Harnessing the Membrane Translocation Properties of AB Toxins for Therapeutic Applications

Abstract

Over the last few decades, proteins and peptides have become increasingly more common as FDA-approved drugs, despite their inefficient delivery due to their inability to cross the plasma membrane. In this context, bacterial two-component systems, termed AB toxins, use various protein-based membrane translocation mechanisms to deliver toxins into cells, and these mechanisms could provide new insights into the development of bio-based drug delivery systems. These toxins have great potential as therapies both because of their intrinsic properties as well as the modular characteristics of both subunits, which make them highly amenable to conjugation with various drug classes. This review focuses on the therapeutical approaches involving the internalization mechanisms of three representative AB toxins: botulinum toxin type A, anthrax toxin, and cholera toxin. We showcase several specific examples of the use of these toxins to develop new therapeutic strategies for numerous diseases and explain what makes these toxins promising tools in the development of drugs and drug delivery systems.

Keywords: anthrax toxin; botulinum toxin; cholera toxin; drug delivery; endocytosis; membrane translocation; therapeutic applications.

Figure 1

Internalization mechanisms of botulinum toxin type A, anthrax toxin, and cholera toxin. (A) Botulinum toxin binds to polysialogangliosides (PSGs) and then to synaptic vesicle protein 2 (SV2), which leads to the internalization of the toxin in small synaptic vesicles. The low pH induces a structural change of botulinum toxin heavy chain (HC) that leads to the unfolding of the light chain (LC) and its translocation through the membrane. Once in the cytosol, the disulfide bond between the HC and LC is reduced, and the LC refolds. LC cleaves SNAP-25 and impairs synaptic vesicle fusion. (B) Anthrax toxin binds to its receptors, CMG2 or TEM8, and is cleaved by a furin-family protease. In this form, PA oligomerizes and clusters in lipid rafts at the plasma membrane.
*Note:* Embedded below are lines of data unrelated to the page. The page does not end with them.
(* ===== verification/QuicPacketWriter.v ===== *)
(** * Writing QUIC packets

    The headers that [codec/QuicPacketBuilder.cpp] writes around the frames of
    [QuicFrameWriter], the packets without frames (version negotiation, retry, stateless
    reset), and the encryption of a packet in [api/QuicTransportFunctions.cpp]. *)

From S2P Require Import Prelude QuicInteger QuicFrames QuicFrameWriter QuicHeaders.

Module QuicPacketWriter.
Import QuicFrames QuicFrameWriter QuicHeaders.

Definition encodeNumber (packetNum largestAckedPacketNum : Z) : W (Z * Z) :=
  match PacketNumber.encodePacketNumber packetNum largestAckedPacketNum with Some r => mret r | None => fails PacketNumberError end.

(** [QuicInteger::encode] into a header. *)
Definition encodeInteger (v : Z) : W (list Z) :=
  match QuicInteger.encodeQuicInteger v with Some (bs, _) => mret bs | None => fails ValueTooLarge end.

(** ** Headers *)

(** The bytes that are written, the space that is left and the packet number, which comes
    later. *)
Definition encodeLongHeaderHelper (h : LongHeader) (spaceCounter largestAckedPacketNum : Z) : W (list Z * Z * (Z * Z)) :=
  let type := longHeaderType_ h in
  let isInitial := bool_decide (type = TInitial) in
  let isRetry := bool_decide (type = TRetry) in
  let initialByte := Z.lor (Z.lor kHeaderFormMask long_kFixedBitMask) (Z.shiftl (type_value type) kTypeShift) in
  '(result, len) ← encodeNumber (long_packetSequenceNum_ h) largestAckedPacketNum;
  let initialByte := if isRetry then initialByte else Z.lor (Z.land initialByte (Z.lnot long_kReservedBitsMask)) (len - 1) in
  let token := token_ h in
  tokenHeaderLength ← (if isInitial then n ← getSize (zlen token); mret (n + zlen token) else if isRetry then mret (zlen token) else mret 0);
  let longHeaderSize := 1 + 4 + 1 + zlen (srcConnId (invariant_ h)) + 1 + zlen (dstConnId (invariant_ h)) + tokenHeaderLength +
                        (if isRetry then 0 else kMaxPacketLenSize + len) in
  let space := if spaceCounter <? longHeaderSize then 0 else spaceCounter - longHeaderSize in
  tokenBytes ← (if isInitial then bs ← encodeInteger (zlen token); mret (bs ++ token)
                else if isRetry then match token with [] => fails CheckFailed | _ => mret token end
                else mret []);
  mret ([initialByte] ++ be_bytes 4 (version (invariant_ h)) ++
        be_bytes 1 (zlen (dstConnId (invariant_ h))) ++ dstConnId (invariant_ h) ++
        be_bytes 1 (zlen (srcConnId (invariant_ h))) ++ srcConnId (invariant_ h) ++ tokenBytes, space, (result, len)).

(** No bytes if there is not enough space. *)
Definition encodeShortHeaderHelper (h : ShortHeader) (spaceCounter largestAckedPacketNum : Z) : W (list Z * Z * option (Z * Z)) :=
  '(result, len) ← encodeNumber (short_packetSequenceNum_ h) largestAckedPacketNum;
  if spaceCounter <? 1 + len + zlen (connectionId_ h) then mret ([], 0, None)
  else
    let initialByte := Z.land (Z.lor short_kFixedBitMask (len - 1)) (Z.lnot short_kReservedBitsMask) in
    let initialByte := if bool_decide (protectionType_ h = KeyPhaseOne) then Z.lor initialByte kKeyPhaseMask else initialByte in
    mret ([initialByte] ++ connectionId_ h, u32 (spaceCounter - 1 - zlen (connectionId_ h)), Some (result, len)).

(** ** The builder of packets with frames *)

Record PacketBuilder := mkPacketBuilder {
  largestAckedPacketNum_ : Z;
  packet_header : PacketHeader;
  header_ : list Z;
  packetNumberEncoding_ : option (Z * Z);
  cipherOverhead_ : Z;
  frame_builder : Builder
}.

Definition isShort (h : PacketHeader) : bool := match h with HShort _ => true | HLong _ => false end.

Definition regularQuicPacketBuilder (remainingBytes : Z) (h : PacketHeader) (largestAckedPacketNum : Z) : PacketBuilder :=
  mkPacketBuilder largestAckedPacketNum h [] None 0 (mkBuilder (isShort h) remainingBytes [] [] true).

Definition with_remaining (r : Z) (b : Builder) : Builder := mkBuilder (shortHeader b) r (body_ b) (frames b) (empty b).

(** The overhead is an 8-bit argument. *)
Definition accountForCipherOverhead (overhead : Z) (b : PacketBuilder) : PacketBuilder :=
  let f := frame_builder b in
  mkPacketBuilder (largestAckedPacketNum_ b) (packet_header b) (header_ b) (packetNumberEncoding_ b) (u8 overhead)
    (with_remaining (u32 (remainingBytes_ f - u8 overhead)) f).

Definition encodeLongHeader (h : LongHeader) (b : PacketBuilder) : W PacketBuilder :=
  let f := frame_builder b in
  '(bs, space, enc) ← encodeLongHeaderHelper h (remainingBytes_ f) (largestAckedPacketNum_ b);
  mret (mkPacketBuilder (largestAckedPacketNum_ b) (packet_header b) (header_ b ++ bs) (Some enc) (cipherOverhead_ b) (with_remaining space f)).

(** The number of a short header is written at once. *)
Definition encodeShortHeader (h : ShortHeader) (b : PacketBuilder) : W PacketBuilder :=
  let f := frame_builder b in
  '(bs, space, enc) ← encodeShortHeaderHelper h (remainingBytes_ f) (largestAckedPacketNum_ b);
  match enc with
  | None =>
      mret (mkPacketBuilder (largestAckedPacketNum_ b) (packet_header b) (header_ b ++ bs) None (cipherOverhead_ b) (with_remaining space f))
  | Some (result, len) =>
      mret (mkPacketBuilder (largestAckedPacketNum_ b) (packet_header b) (header_ b ++ bs ++ be_bytes (Z.to_nat len) result) enc
              (cipherOverhead_ b) (with_remaining (u32 (space - len)) f))
  end.

Definition encodePacketHeader (b : PacketBuilder) : W PacketBuilder :=
  match packetNumberEncoding_ b with
  | Some _ => fails CheckFailed
  | None => match packet_header b with HLong h => encodeLongHeader h b | HShort h => encodeShortHeader h b end
  end.

Definition canBuildPacket (b : PacketBuilder) : bool :=
  negb (remainingBytes_ (frame_builder b) =? 0) && match packetNumberEncoding_ b with Some _ => true | None => false end.

(** [None] is a failed [CHECK]. *)
Definition getHeaderBytes (b : PacketBuilder) : option Z :=
  match packetNumberEncoding_ b with
  | None => None
  | Some (_, len) => Some (u32 (zlen (header_ b) + if isShort (packet_header b) then 0 else len + kMaxPacketLenSize))
  end.

(** The header and the body. *)
Definition buildWholePacket (b : PacketBuilder) : W (list Z * list Z) :=
  match packetNumberEncoding_ b with
  | None => fails CheckFailed
  | Some (result, len) =>
      f ← buildPacket len (cipherOverhead_ b) (frame_builder b);
      match packet_header b with
      | HLong h =>
          if bool_decide (longHeaderType_ h = TRetry) then mret (header_ b, body_ f)
          else
            pktLen ← encodeInteger (len + zlen (body_ f) + cipherOverhead_ b);
            mret (header_ b ++ pktLen ++ be_bytes (Z.to_nat len) result, body_ f)
      | HShort _ => mret (header_ b, body_ f)
      end
  end.

(** ** Encryption *)

Section encryption.
Context `{C : Crypto}.

(** The protected header.  The number is at the end of the header. *)
Definition encryptPacketHeader (form : HeaderForm) (hdr encryptedBody : list Z) (headerCipher : HeaderCipher) : W (list Z) :=
  let packetNumberLength := parsePacketNumberLength (hd 0 hdr) in
  let sampleBytesToUse := kMaxPacketNumEncodingSize - packetNumberLength in
  if zlen encryptedBody <? sampleBytesToUse + kSampleSize then fails CheckFailed
  else
    let sample := take (Z.to_nat kSampleSize) (drop (Z.to_nat sampleBytesToUse) encryptedBody) in
    let at_number := Z.to_nat (zlen hdr - packetNumberLength) in
    let '(initialByte, packetNum) := encryptHeader form headerCipher sample (hd 0 hdr) (drop at_number hdr) in
    mret (initialByte :: take (at_number - 1) (drop 1 hdr) ++ packetNum).

(** [iobufChainBasedBuildScheduleEncrypt] behind the scheduler: the datagram for the packet
    that was built, or nothing if it has no frames or no body. *)
Definition encryptPacket (b : PacketBuilder) (packetNum : Z) (aead : Aead) (headerCipher : HeaderCipher) : W (option (list Z)) :=
  '(hdr, body) ← buildWholePacket b;
  match frames (frame_builder b), body with
  | [], _ | _, [] => mret None
  | _, _ =>
      let encrypted := inplaceEncrypt aead body hdr packetNum in
      hdr ← encryptPacketHeader (header_form (packet_header b)) hdr encrypted headerCipher;
      mret (Some (hdr ++ encrypted))
  end.
End encryption.

(** ** Packets without frames *)

Definition kDefaultUDPSendPacketLen : Z := 1232.

Fixpoint writeVersions (vs : list Z) (remainingBytes : Z) : list Z * list Z :=
  match vs with
  | [] => ([], [])
  | v :: vs =>
      if remainingBytes <? 4 then ([], [])
      else let '(bs, written) := writeVersions vs (u32 (remainingBytes - 4)) in (be_bytes 4 v ++ bs, v :: written)
  end.

(** The packet and its bytes. *)
Definition versionNegotiationPacket (src dst : list Z) (vs : list Z) : VersionNegotiationPacket * list Z :=
  let packetType := kHeaderFormMask in
  let hdr := be_bytes 1 packetType ++ be_bytes 4 VERSION_NEGOTIATION ++ be_bytes 1 (zlen dst) ++ dst ++ be_bytes 1 (zlen src) ++ src in
  let '(bs, written) := writeVersions vs (u32 (kDefaultUDPSendPacketLen - zlen hdr)) in
  (mkVN packetType src dst written, hdr ++ bs).

(** The bytes and the space that is left. *)
Definition writeRetryPacket (src dst : list Z) (quicVersion : Z) (retryToken integrityTag : list Z) : W (list Z * Z) :=
  '(bs, space, _) ← encodeLongHeaderHelper (mkLong 0 TRetry (mkInvariant quicVersion src dst) retryToken) kDefaultUDPSendPacketLen 0;
  if space <=? kRetryIntegrityTagLen then mret (bs, 0)
  else mret (bs ++ integrityTag, space - kRetryIntegrityTagLen).

(** [random32] and [randomOctets] come from the generator of random numbers. *)
Definition statelessResetPacket (maxPacketSize random32 : Z) (randomOctets : Z -> list Z) (token : list Z) : list Z :=
  let randomOctetLength := u16 (maxPacketSize - zlen token - 1) in
  [Z.lor short_kFixedBitMask (Z.land 0x3f random32)] ++ randomOctets randomOctetLength ++ token.

End QuicPacketWriter.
The oligomeric form of PA recruits LF or EF. The receptor-PA complex is endocytosed and is targeted to early endosomes. While some PA pores start to form at the limiting membrane of endosomes (a), some are sorted in intraluminal vesicles (ILVs) and targeted to lysosomes (b). On the way to lysosomes, the PA oligomers undergo pH-dependent PA pore formation in the membrane of ILVs. The pores allow the translocation of unfolded LF through the membrane. These vesicles fuse with the limiting membrane of late endosomes and release their content in the cytosol, where LF cleaves MAPKKs and EF converts ATP into cAMP. (C) The cholera toxin B subunit binds in a pentameric form to the membrane on GM1 in lipid raft domains of the plasma membrane. CTA2 interacts with the pentamer and links the catalytically active CTA1 subunit via a disulfide bond. Once endocytosed in endosomes, the toxin is transported to the trans-Golgi network (TGN) and then to the endoplasmic reticulum (ER) using retro-translocation. The reductive environment of the ER frees CTA1 by breaking the disulfide bond, which is then translocated through the ER membrane using ERAD-associated mechanisms. In the cytosol, CTA1 constitutively activates Gαs, increasing cAMP levels.

Figure 2

Schematic representation of the different constructs described in this study and brief description of their properties. The three original toxins at the top of their respective compartments are highlighted. A and B domains of each toxin’s subunits are represented in red and green, respectively. The text on the right briefly depict either the internalization process of the original toxin or the therapeutic properties of the chimeric constructs.